Note: Data in this section last updated May 28th, 2022

“Fractionalization” is another popular way of obtaining liquidity from NFTs.

It refers to the process of economically splitting up the ownership of an NFT into smaller pieces which can be bought, sold, traded and held by multiple users.

The term “economically” is key here as NFTs can’t actually be divided (much like you couldn’t cut a physical piece of art into smaller pieces without destroying its value). Instead, the process of fractionalization involves the issuance of tokens that represent a claim on the original asset (picture issuing shares on the Mona Lisa…).

As the name suggests, one popular platform for fractionalization is Fractional.

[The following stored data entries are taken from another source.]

Lemma runs_node ps c i n :
  peers_ok ps -> runs safe_action ps c -> nodes c !! i = Some n ->
  wf n /\ RaftLog.snapshot_last_index_ (log_ n) = 0 /\ aligned n.
Proof.
  intros Hps Hr Hi. destruct (runs_safe_inv ps c Hps Hr) as (votes & h & cands & acks & _ & Hlog & Hs).
  destruct (li_nodes _ _ _ _ Hlog _ _ Hi). split_and!; [done..|]. apply (si_nodes _ _ _ _ _ _ Hs _ _ Hi).
Qed.

(** The commands a server applied, from its log. *)
Lemma applied_take n :
  wf n -> RaftLog.snapshot_last_index_ (log_ n) = 0 -> aligned n ->
  applied_commands_ n = command <$> take (N.to_nat (commit_index_ n)) (entries n).
Proof.
  intros Hw Hs (_ & _ & Ela & Hle & -> & _). unfold RaftLog.snapshot_last_index. rewrite Hs, Ela.
  rewrite last_index_entries in Hle by done. pose proof Hw as (_ & [Hf _] & _).
  apply list_eq. intros k. unfold commands_in, index_range. rewrite !list_lookup_fmap.
  destruct (decide (k < N.to_nat (commit_index_ n))%nat).
  - rewrite lookup_seq_lt, lookup_take, decide_True by lia. cbn.
    rewrite RaftLog.command_at_entry, entry_at_entries by (done || lia).
    replace (N.to_nat (0 + 1 + N.of_nat k - 1)) with k by lia.
    destruct (lookup_lt_is_Some_2 (entries n) k) as [e ->]; [lia|done].
  - rewrite lookup_seq_ge, lookup_take_ge by lia. done.
Qed.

Fractionalization of a CryptoPunk via Fractional

In order to fractionalize an NFT on Fractional, a user would:

  • Create a Vault: NFT owners deposit their asset as collateral in a “vault” and specify the number of tokens they want to create

  • Mint Tokens: Once the collateral is deposited, Fractional issues the original owner 100% of the fractional ownership tokens

  • Distribute Tokens: The owner can do anything she wants with these tokens – she can sell them, give them away or even add them to a liquidity pool

  • Reedeming Tokens: When the vault is created, the original owner sets a “reserve price” – a price needed to trigger a buyout of the entire collection. If a buyer comes along and pays this reserve price, all of the token holders receive an immediate payout and the original NFT is transferred to the new owner

By way of example – let’s say Alice wants to fractionalize her Cryptopunk. She could put it into a vault, issue 250 tokens priced at 1 ETH each, and sell them to 250 people (keeping 50 for herself). If she sets the reserve price at 2 ETH, a buyer could come along and buy the entire collection for 500 ETH, yielding a profit of 1 ETH for each token holder and 50 ETH for Alice.

Fractionalization yields several benefits in that it: 1) allows the average user access to extremely expensive works (such as CryptoPunks or Bored Ape Yacht Club) and 2) it allows owners to get some liquidity without selling the entire piece.

As such, the platform has done over $1.5 billion in volume.